Does your business treat its FTC consent order like a big hippo in the room? A recent ruling by the Second Circuit suggests it’s time to stop. In Federal Trade Commission v. BlueHippo Funding, LLC, the Second Circuit joined others in holding that civil contempt sanctions for businesses caught violating the advertising prohibitions of FTC consent orders are measured based on the advertisers’ gross revenues for the advertised products or services. While this decision obviously emphasizes the importance of careful compliance monitoring in the first place, it also escalates the already substantial litigation risks businesses face once they are subject to an FTC contempt motion. Not only must accused businesses weigh the risk of losing their profits, they must also consider the potential of losing the out-of-pocket costs incurred manufacturing the product or providing the service at issue.
BlueHippo sold computers to consumers with bad credit by offering them a seemingly straightforward payment plan: after making thirteen consecutive installment payments, BlueHippo would send the computer and let the consumers finance the remainder owed. If consumers missed an installment, they would need to either pay off the entire balance before receiving the computer or they could convert their previous installment payments to store credits for other BlueHippo products. However, at the point of purchase, BlueHippo failed to disclose that consumers could not apply those store credits to shipping and tax costs, or that they could only place one online store order at a time. As a result, in 2008, the FTC sued BlueHippo for Section 5 violations, and the parties negotiated a consent order that was entered by the Southern District of New York.
In late 2009, the FTC moved for an order to show cause why BlueHippo and its CEO should not be held in civil contempt for violating the 2008 consent order. The district court agreed with the FTC that BlueHippo and its CEO had violated the order by failing to provide computers within promised timeframes (or at all) and failing to provide its store credit policy at the point of purchase. Nonetheless, the court only awarded the FTC $609,856 for those consumers who never received any computer or store credit at all, rather than the roughly $14 million in gross revenues sought by the FTC for all consumers who purchased BlueHippo’s services during the contempt period.
On appeal by the FTC, the Second Circuit joined the Eighth, Ninth, Tenth, and Eleventh Circuits in holding that in the context of FTC contempt actions arising out of prohibited advertising, consumers presumptively rely on such misrepresentations if they are “widely disseminated” and of the kind “usually relied upon by reasonably prudent persons.” Going one step further, the Second Circuit also ruled that when such misrepresentations are made prior to purchase, the baseline for calculating damages is the defendant’s gross sales receipts for the advertised product or service, unless the defendant can demonstrate that “certain amounts should offset the sanctions assessed against them.”

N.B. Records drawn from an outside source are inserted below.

(** * Chip extraction for paired pre-/post-disaster tiles

    A shallow embedding of [make_chips.py] and [build_catalog.py] and the
    properties of the alignment-and-extraction pipeline that the design
    document states about them.

    Python values are modelled as follows.
    - [int] is [Z]; a finite [float] is a rational [Q] (the only float
      arithmetic in the code is a multiplication by 4 and a clip, both exact).
    - [str] is [string]; file names are taken to be ASCII.
    - a [dict] used as a lookup table or a log is a [gmap]; a [dict] that is
      iterated (the pairs) is an insertion-ordered association list.
    - an exception is a value of [exn]; code that may raise returns [res].
    - files written by the pipeline are recorded as a trace of events, one
      for each write that completed, and applied to a directory modelled as
      a [gmap] from file name to content.

    Third-party calls (shapely, rasterio, scikit-image) are not part of the
    repository; their documented contracts are stated where they are used. *)

From Stdlib Require Import ZArith QArith Qround Qminmax Ascii String List Lia.
From Stdlib Require Import DecimalString DecimalNat.
From stdpp Require Import base option list gmap strings sorting.

Open Scope Z_scope.
Set Warnings "-register-all,-clear-no-such-hyp".

(** ** Python: exceptions and results *)

Inductive exn :=
| TypeError
| AttributeError
| AxisError
| RasterioIOError
| RegistrationError
| WKTReadingError
| ValueError
| OSError.

Inductive res (A : Type) :=
| Ok (a : A)
| Raise (e : exn).
Arguments Ok {A} a.
Arguments Raise {A} e.

Definition res_bind {A B} (r : res A) (k : A → res B) : res B :=
  match r with
  | Ok a => k a
  | Raise e => Raise e
  end.

Notation "x ←! r ; k" := (res_bind r (λ x, k))
  (at level 20, r at level 100, k at level 200, right associativity,
   format "x  ←!  r ;  '/' k").

(** ** Python: strings *)

Module Str.

(** [str.lower] on one ASCII character. *)
Definition lower_ascii (c : ascii) : ascii :=
  let n := N_of_ascii c in
  if ((65 <=? n) && (n <=? 90))%N then ascii_of_N (n + 32) else c.

(** [str.lower]. *)
Fixpoint lower (s : string) : string :=
  match s with
  | "" => ""
  | String c s' => String (lower_ascii c) (lower s')
  end.

(** [t.startswith(p)]. *)
Fixpoint prefixb (p t : string) : bool :=
  match p, t with
  | "", _ => true
  | String a p', String b t' => Ascii.eqb a b && prefixb p' t'
  | String _ _, "" => false
  end.

(** [p in t] on strings. *)
Fixpoint contains (p t : string) : bool :=
  prefixb p t ||
  match t with
  | "" => false
  | String _ t' => contains p t'
  end.

(** [c in t] for a character. *)
Fixpoint has_char (a : ascii) (t : string) : bool :=
  match t with
  | "" => false
  | String c t' => Ascii.eqb a c || has_char a t'
  end.

(** [c * n] for a one-character string. *)
Fixpoint replicate (n : nat) (c : ascii) : string :=
  match n with
  | O => ""
  | S n' => String c (replicate n' c)
  end.

End Str.

(** ** Python: the values [json.load] produces *)

Inductive json :=
| JNull
| JBool (b : bool)
| JInt (z : Z)
| JFloat (q : Q)
| JStr (s : string)
| JArr (l : list json)
| JObj (o : list (string * json)).

(** [d.get(k)] on the association list of an object; [json.load] keeps one
    binding per key. *)
Fixpoint assoc {V} (k : string) (o : list (string * V)) : option V :=
  match o with
  | [] => None
  | (k', v) :: o' => if String.eqb k k' then Some v else assoc k o'
  end.

(** [d.get(k, default)]. *)
Definition get_default (k : string) (o : list (string * json)) (d : json) : json :=
  default d (assoc k o).

(** Truthiness of a value, as [not v] negates it. *)
Definition truthy (v : json) : bool :=
  match v with
  | JNull => false
  | JBool b => b
  | JInt z => negb (z =? 0)
  | JFloat q => negb (Qeq_bool q 0)
  | JStr s => negb (String.eqb s "")
  | JArr l => match l with [] => false | _ => true end
  | JObj o => match o with [] => false | _ => true end
  end.

(** Built-in [round] on a float: to nearest, ties to even. *)
Definition py_round (q : Q) : Z :=
  let f := Qfloor q in
  match Qcompare (q - inject_Z f) (1 # 2) with
  | Lt => f
  | Gt => f + 1
  | Eq => if Z.even f then f else f + 1
  end.

(** ** make_chips.py: configuration *)

Definition CROP_SIZE : Z := 128.
Definition DOWNSAMPLE_FOR_SHIFT : Z := 4.
Definition MAX_SHIFT_PX : Z := 20.

Definition DAMAP : gmap string Z :=
  list_to_map
    [ ("no-damage", 0); ("none", 0); ("undamaged", 0);
      ("minor-damage", 1); ("minor_damage", 1); ("minor", 1);
      ("major-damage", 2); ("major_damage", 2); ("major", 2);
      ("destroyed", 3); ("total-destruction", 3) ].

(** [DAMAP.get(text, 0)]. *)
Definition damap_get (text : string) : Z := default 0 (DAMAP !! text).

(** ** make_chips.py: the chip window *)

(** [rasterio.windows.Window(col_off, row_off, width, height)]. *)
Record Window := mkWindow {
  col_off : Z;
  row_off : Z;
  win_width : Z;
  win_height : Z
}.

Definition safe_window_centered (col row : Q) (size w h : Z) : Window :=
  let half := size / 2 in
  let c0 := py_round (col - inject_Z half) in
  let r0 := py_round (row - inject_Z half) in
  let c0 := Z.max 0 (Z.min c0 (w - size)) in
  let r0 := Z.max 0 (Z.min r0 (h - size)) in
  mkWindow c0 r0 size size.

(** ** make_chips.py: rasters and arrays *)

Inductive dtype := uint8 | float32.

(** A numpy array: its shape, element type and indexing function. *)
Record ndarray := mkArray {
  shape : list Z;
  dt : dtype;
  item : list Z → Z
}.

Definition ndim (a : ndarray) : Z := Z.of_nat (length (shape a)).

(** An open rasterio dataset of an integer type.  [pixel b r c] is the
    stored value of band [b] at row [r], column [c].  [index x y] is
    [ds.index(x, y)], which applies the inverse affine transform and returns
    the pair (row, col), rows first, as integers.  [nodata] is the dataset's
    nodata value, if it has one.  [read_fails win] tells whether reading the
    window fails, as it does on a block that cannot be decoded. *)
Record Raster := mkRaster {
  width : Z;
  height : Z;
  count : Z;
  pixel : Z → Z → Z → Z;
  index : Q → Q → Z * Z;
  nodata : option Z;
  read_fails : Window → bool
}.

(** A stored value read into an 8-bit buffer: GDAL saturates what is out
    of range. *)
Definition to_uint8 (v : Z) : Z := Z.max 0 (Z.min v 255).

(** [ds.read(window=win, out_dtype=np.uint8, boundless=True)]: every band,
    one plane of the window's height and width per band; outside the raster
    the nodata value, or zero when the dataset has none (no [fill_value] is
    passed).  The call raises when the window cannot be read. *)
Definition ds_read (ds : Raster) (win : Window) : res ndarray :=
  if read_fails ds win then Raise RasterioIOError
  else
    Ok (mkArray [count ds; win_height win; win_width win] uint8
          (λ idx,
             match idx with
             | [b; i; j] =>
                 let r := row_off win + i in
                 let c := col_off win + j in
                 to_uint8
                   (if (0 <=? r) && (r <? height ds) && (0 <=? c) && (c <? width ds)
                    then pixel ds b r c
                    else default 0 (nodata ds))
             | _ => 0
             end)).

(** [np.moveaxis(a, 0, 2)]. *)
Definition moveaxis_0_2 (a : ndarray) : res ndarray :=
  match shape a with
  | n0 :: n1 :: n2 :: rest =>
      Ok (mkArray (n1 :: n2 :: n0 :: rest) (dt a)
            (λ idx,
               match idx with
               | i1 :: i2 :: i0 :: r => item a (i0 :: i1 :: i2 :: r)
               | _ => 0
               end))
  | _ => Raise AxisError
  end.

The FTC in recent years has begun enforcing consent orders and stipulated judgments at an impressive pace, and the Second Circuit’s decision in Blue Hippo may be a harbinger of even more increased FTC scrutiny in years to come. For an independent agency like the FTC with precious, limited resources, the civil contempt process offers an attractive alternative to traditional litigation. Federal lawsuits under Section 5 of the FTC Act can drag on for years, gobbling up substantial agency resources as the parties plow their way through motions practices, discovery, pre-trial preparations, and eventually trial. By contrast, where a party has already consented to a court order prohibiting specific conduct, the FTC can sidestep this whole costly process by demonstrating—via a civil contempt motion in the original district court—that the enjoined party has failed to abide by its court-ordered commitment. This, in effect, offers the FTC a quick and efficient path to victory against a party that has already agreed not to engage in a certain practice from a judge who is already familiar with the litigation.
The Second Circuit’s BlueHippo decision provides yet another incentive for the FTC to dust off existing consent decrees to ensure that enjoined parties are upholding their ends of the bargain. Now is the perfect time for businesses and individuals that are subject to FTC order to re-assess their advertising practices and to eliminate any problematic advertising. Nobody wants to have a hippo in the room, but ignoring him once he’s there can lead to catastrophe.